The paucity of enzymes that efficiently deconstruct plant polysaccharides represents a major bottleneck for industrial-scale conversion of cellulosic biomass into biofuels. Cow rumen microbes specialize in degradation of cellulosic plant material, but most members of this complex community resist cultivation. To characterize biomass-degrading genes and genomes, we sequenced and analyzed 268 gigabases of metagenomic DNA from microbes adherent to plant fiber incubated in cow rumen.

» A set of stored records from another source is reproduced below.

(* ===== verification/Config.v ===== *)
(** * Config: the configuration, its store and its migrations

    [src/kernel/config]: schema.go, store.go, migrate.go.  The YAML codec and the file system are
    arguments; a listener is known by its name, and a reload says which are called and with what. *)
From S2P Require Import Prelude GoStr.
Local Open Scope go_scope.

(* [kernel/config/schema.go:ShellExecPolicyConfig] *)
Record ShellExecPolicyConfig := { sh_Tenant : string; Backend : string; Image : string; sh_Timeout : duration }.
(* [kernel/config/schema.go:ListenConfig] *)
Record ListenConfig := { Address : string; WebUI : string }.
(* [kernel/config/schema.go:CgroupConfig] *)
Record CgroupConfig := { MemoryLimit : string; CPUShares : Z }.
(* [kernel/config/schema.go:TenantConfig] *)
Record TenantConfig := { Isolation : string; Cgroup : CgroupConfig; Policy : string }.
(* [kernel/config/schema.go:AuthConfig] *)
Record AuthConfig := { Provider : string; Issuer : string; ClientID : string }.
(* [kernel/config/schema.go:AuditConfig] *)
Record AuditConfig := { StoragePath : string; Retention : string }.
(* [kernel/config/schema.go:PeerConfig] *)
Record PeerConfig := { p_Name : string; Endpoint : string; Fingerprint : string }.
(* [kernel/config/schema.go:FederationConfig] *)
Record FederationConfig := { f_Enabled : bool; Peers : list PeerConfig }.
(* [kernel/config/schema.go:CyntrConfig] *)
Record CyntrConfig := {
  Version : string; Listen : ListenConfig; Tenants : gmap string TenantConfig; Auth : AuthConfig; Audit : AuditConfig;
  Federation : FederationConfig; ShellExecPolicies : list ShellExecPolicyConfig; Packs : gmap string bool;
}.
Definition with_audit (version : string) (a : AuditConfig) (c : CyntrConfig) : CyntrConfig :=
  {| Version := version; Listen := Listen c; Tenants := Tenants c; Auth := Auth c; Audit := a; Federation := Federation c;
     ShellExecPolicies := ShellExecPolicies c; Packs := Packs c |}.

#[local] Instance ShellExecPolicyConfig_eq_dec : EqDecision ShellExecPolicyConfig := ltac:(solve_decision).
#[local] Instance ListenConfig_eq_dec : EqDecision ListenConfig := ltac:(solve_decision).
#[local] Instance CgroupConfig_eq_dec : EqDecision CgroupConfig := ltac:(solve_decision).
#[local] Instance TenantConfig_eq_dec : EqDecision TenantConfig := ltac:(solve_decision).
#[local] Instance AuthConfig_eq_dec : EqDecision AuthConfig := ltac:(solve_decision).
#[local] Instance AuditConfig_eq_dec : EqDecision AuditConfig := ltac:(solve_decision).
#[local] Instance PeerConfig_eq_dec : EqDecision PeerConfig := ltac:(solve_decision).
#[local] Instance FederationConfig_eq_dec : EqDecision FederationConfig := ltac:(solve_decision).
#[local] Instance CyntrConfig_eq_dec : EqDecision CyntrConfig := ltac:(solve_decision).

(* [kernel/config/store.go:DefaultConfig] *)
Definition DefaultConfig : CyntrConfig :=
  {| Version := "1"; Listen := {| Address := "127.0.0.1:8080"; WebUI := ":7700" |}; Tenants := ∅;
     Auth := {| Provider := ""; Issuer := ""; ClientID := "" |}; Audit := {| StoragePath := ""; Retention := "" |};
     Federation := {| f_Enabled := false; Peers := [] |}; ShellExecPolicies := []; Packs := ∅ |}.

(** ** Migrations *)

(* [kernel/config/migrate.go:Migration] *)
Record Migration := { FromVersion : string; ToVersion : string; migrate : CyntrConfig -> Result CyntrConfig }.
(* [kernel/config/migrate.go:Migrator.registerMigrations@30-44] *)
Definition migrate_1_2 : Migration :=
  {| FromVersion := "1"; ToVersion := "2";
     migrate := fun c => Ok (with_audit "2"
       {| StoragePath := if decide (StoragePath (Audit c) = "") then "~/.cyntr/audit" else StoragePath (Audit c);
          Retention := if decide (Retention (Audit c) = "") then "365d" else Retention (Audit c) |} c) |}.
(* [kernel/config/migrate.go:NewMigrator] *)
Definition NewMigrator : list Migration := [migrate_1_2].
(* [kernel/config/migrate.go:Migrator.NeedsMigration] *)
Definition NeedsMigration (c : CyntrConfig) (target : string) : bool := bool_decide (Version c <> target).
(** The configuration is changed in place: a failure leaves what the steps before it made of it. *)
(* [kernel/config/migrate.go:Migrator.Migrate] *)
Fixpoint Migrate (ms : list Migration) (target : string) (c : CyntrConfig) : CyntrConfig * option error :=
  match ms with
  | [] => (c, if decide (Version c <> target) then
                Some ("no migration path from version " +:+ quote (Version c) +:+ " to " +:+ quote target) else None)
  | mig :: ms =>
      if decide (Version c = FromVersion mig) then
        match migrate mig c with
        | Err e => (c, Some ("migration " +:+ FromVersion mig +:+ "->" +:+ ToVersion mig +:+ ": " +:+ e))
        | Ok c => if decide (Version c = target) then (c, None) else Migrate ms target c
        end
      else if decide (Version c = target) then (c, None) else Migrate ms target c
  end.

(** ** The store and the file *)

(** A disk is a map from paths to texts. *)
Notation disk := (gmap string string).
(* [kernel/config/store.go:Store] *)
Record Store := { path : string; config : CyntrConfig; listeners : list string }.

Section Codec.
Context (Unmarshal : string -> Result CyntrConfig) (Marshal : CyntrConfig -> Result string).

Definition read (prefix : string) (d : disk) (file : string) : Result string :=
  match d !! file with Some text => Ok text | None => Err (prefix +:+ "open " +:+ file +:+ ": no such file or directory") end.
Definition parse (prefix text : string) : Result CyntrConfig :=
  match Unmarshal text with Ok c => Ok c | Err e => Err (prefix +:+ e) end.
(* [kernel/config/store.go:Load] *)
Definition Load (d : disk) (file : string) : Result Store :=
  text <-? read ("read config " +:+ file +:+ ": ") d file ;;
  c <-? parse ("parse config " +:+ file +:+ ": ") text ;;
  Ok {| path := file; config := c; listeners := [] |}.
(* [kernel/config/store.go:Store.Get] *)
Definition Get (s : Store) : CyntrConfig := config s.
(* [kernel/config/store.go:Store.OnChange] *)
Definition OnChange (fn : string) (s : Store) : Store :=
  {| path := path s; config := config s; listeners := listeners s ++ [fn] |}.
(* [kernel/config/store.go:Store.Reload] *)
Definition Reload (d : disk) (s : Store) : Store * Result (list (string * CyntrConfig)) :=
  match (text <-? read "read config: " d (path s) ;; parse "parse config: " text) with
  | Err e => (s, Err e)
  | Ok c => ({| path := path s; config := c; listeners := listeners s |}, Ok ((fun fn => (fn, c)) <$> listeners s))
  end.
(** [fault]: the error of writing the file, when it fails. *)
(* [kernel/config/migrate.go:Migrator.MigrateFile] *)
Definition MigrateFile (fault : option error) (ms : list Migration) (file target : string) (d : disk) : disk * option error :=
  match (text <-? read "read: " d file ;; parse "parse: " text) with
  | Err e => (d, Some e)
  | Ok c =>
      if negb (NeedsMigration c target) then (d, None)
      else
        match Migrate ms target c with
        | (_, Some e) => (d, Some e)
        | (c, None) =>
            match Marshal c with
            | Err e => (d, Some ("marshal: " +:+ e))
            | Ok output => match fault with Some e => (d, Some e) | None => (<[file := output]> d, None) end
            end
        end
  end.

(** ** What a migration keeps *)

(** Everything but the version and the audit section. *)
Definition same_service (c c' : CyntrConfig) : Prop :=
  Listen c' = Listen c /\ Tenants c' = Tenants c /\ Auth c' = Auth c /\ Federation c' = Federation c /\
  ShellExecPolicies c' = ShellExecPolicies c /\ Packs c' = Packs c /\
  (StoragePath (Audit c) <> "" -> StoragePath (Audit c') = StoragePath (Audit c)) /\
  (Retention (Audit c) <> "" -> Retention (Audit c') = Retention (Audit c)).
#[local] Instance same_service_refl : Reflexive same_service.
Proof. by intros c. Qed.

Lemma Migrate_registered target c c' : Migrate NewMigrator target c = (c', None) ->
  Version c' = target /\ same_service c c'.
Proof.
  simpl. destruct (decide (Version c = "1")) as [Hv|Hv]; simpl; repeat case_decide; try (intros [=<-]); try done; simpl in *; try done.
  all: split; [done|]; split_and!; try done; simpl; intros; by rewrite decide_False.
Qed.

Context (codec : forall c text, Marshal c = Ok text -> Unmarshal text = Ok c).
Context (file target : string).

(** A migration that reports success leaves a file that parses to a configuration of
    the target version with the tenants, listeners, peers, policies, packs and any audit setting it
    had; migrating again changes nothing, and a migration that reports an error has left the disk as
    it was. *)
Lemma migrate_file_safe fault d d' e : MigrateFile fault NewMigrator file target d = (d', e) ->
  match e with
  | Some _ => d' = d
  | None => exists c c' text, d' !! file = Some text /\ Unmarshal text = Ok c' /\ Version c' = target /\
      (exists old, d !! file = Some old /\ Unmarshal old = Ok c) /\ same_service c c' /\
      (forall other, other <> file -> d' !! other = d !! other) /\
      forall fault', MigrateFile fault' NewMigrator file target d' = (d', None)
  end.
Proof.
  unfold MigrateFile at 1, read, parse. destruct (d !! file) as [old|] eqn:Hold; cbn [rbind]; [|by intros [= <- <-]].
  destruct (Unmarshal old) as [c|e0] eqn:Hp; cbn [rbind]; [|by intros [= <- <-]].
  unfold NeedsMigration. case_bool_decide as Hv; cbn [negb].
  - destruct (Migrate NewMigrator target c) as [c' o] eqn:Hm. destruct o as [e1|]; [by intros [= <- <-]|].
    destruct (Marshal c') as [text|e1] eqn:Ht; [|by intros [= <- <-]]. destruct fault; [by intros [= <- <-]|].
    intros [= <- <-]. apply Migrate_registered in Hm as [Hv' Hs]. apply codec in Ht.
    exists c, c', text. rewrite lookup_insert_eq. split_and!; eauto.
    + intros. by rewrite lookup_insert_ne.
    + intros. unfold MigrateFile, read, parse. rewrite lookup_insert_eq. simpl. rewrite Ht. simpl.
      unfold NeedsMigration. by rewrite bool_decide_eq_false_2 by naive_solver.
  - intros [= <- <-]. exists c, c, old. split_and!; try done; [by eexists|].
    intros. unfold MigrateFile, read, parse. rewrite Hold. simpl. rewrite Hp. simpl.
    unfold NeedsMigration. rewrite bool_decide_eq_false_2; [done|naive_solver].
Qed.
End Codec.

(** A codec that knows the default configuration before and after its migration. *)
Definition demo_Unmarshal (text : string) : Result CyntrConfig :=
  if decide (text = "v1") then Ok DefaultConfig
  else if decide (text = "v2") then Ok (Migrate NewMigrator "2" DefaultConfig).1 else Err "yaml".
Definition demo_Marshal (c : CyntrConfig) : Result string :=
  if decide (c = (Migrate NewMigrator "2" DefaultConfig).1) then Ok "v2" else Err "yaml".
Lemma migrate_file_safe_witness :
  let d := {["cyntr.yaml" := "v1"; "other" := "x"]} : disk in
  (exists d', MigrateFile demo_Unmarshal demo_Marshal None NewMigrator "cyntr.yaml" "2" d = (d', None) /\ d' !! "cyntr.yaml" = Some "v2" /\
    exists c c' text, d' !! "cyntr.yaml" = Some text /\ demo_Unmarshal text = Ok c' /\ Version c' = "2" /\
      (exists old, d !! "cyntr.yaml" = Some old /\ demo_Unmarshal old = Ok c) /\ same_service c c' /\
      (forall other, other <> "cyntr.yaml" -> d' !! other = d !! other) /\
      forall fault', MigrateFile demo_Unmarshal demo_Marshal fault' NewMigrator "cyntr.yaml" "2" d' = (d', None)).
Proof.
  intros d. eexists. split; [reflexivity|]. split; [reflexivity|].
  refine (migrate_file_safe demo_Unmarshal demo_Marshal _ "cyntr.yaml" "2" None d _ None _); [|reflexivity].
  intros c text. unfold demo_Marshal. case_decide as Hc; [|done]. intros [= <-]. by rewrite Hc.
Defined.

(** A version without a migration is refused and the file stays as it is. *)
Example unknown_version :
  MigrateFile demo_Unmarshal demo_Marshal None NewMigrator "cyntr.yaml" "3" {["cyntr.yaml" := "v1"]} =
  ({["cyntr.yaml" := "v1"]}, Some ("no migration path from version " +:+ quote "2" +:+ " to " +:+ quote "3")).
Proof. reflexivity. Qed.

From these data, we identified 27,755 putative carbohydrate-active genes and expressed 90 candidate proteins, of which 57% were enzymatically active against cellulosic substrates. We also assembled 15 uncultured microbial genomes, which were validated by complementary methods including single-cell genome sequencing. These data sets provide a substantially expanded catalog of genes and genomes participating in the deconstruction of cellulosic biomass.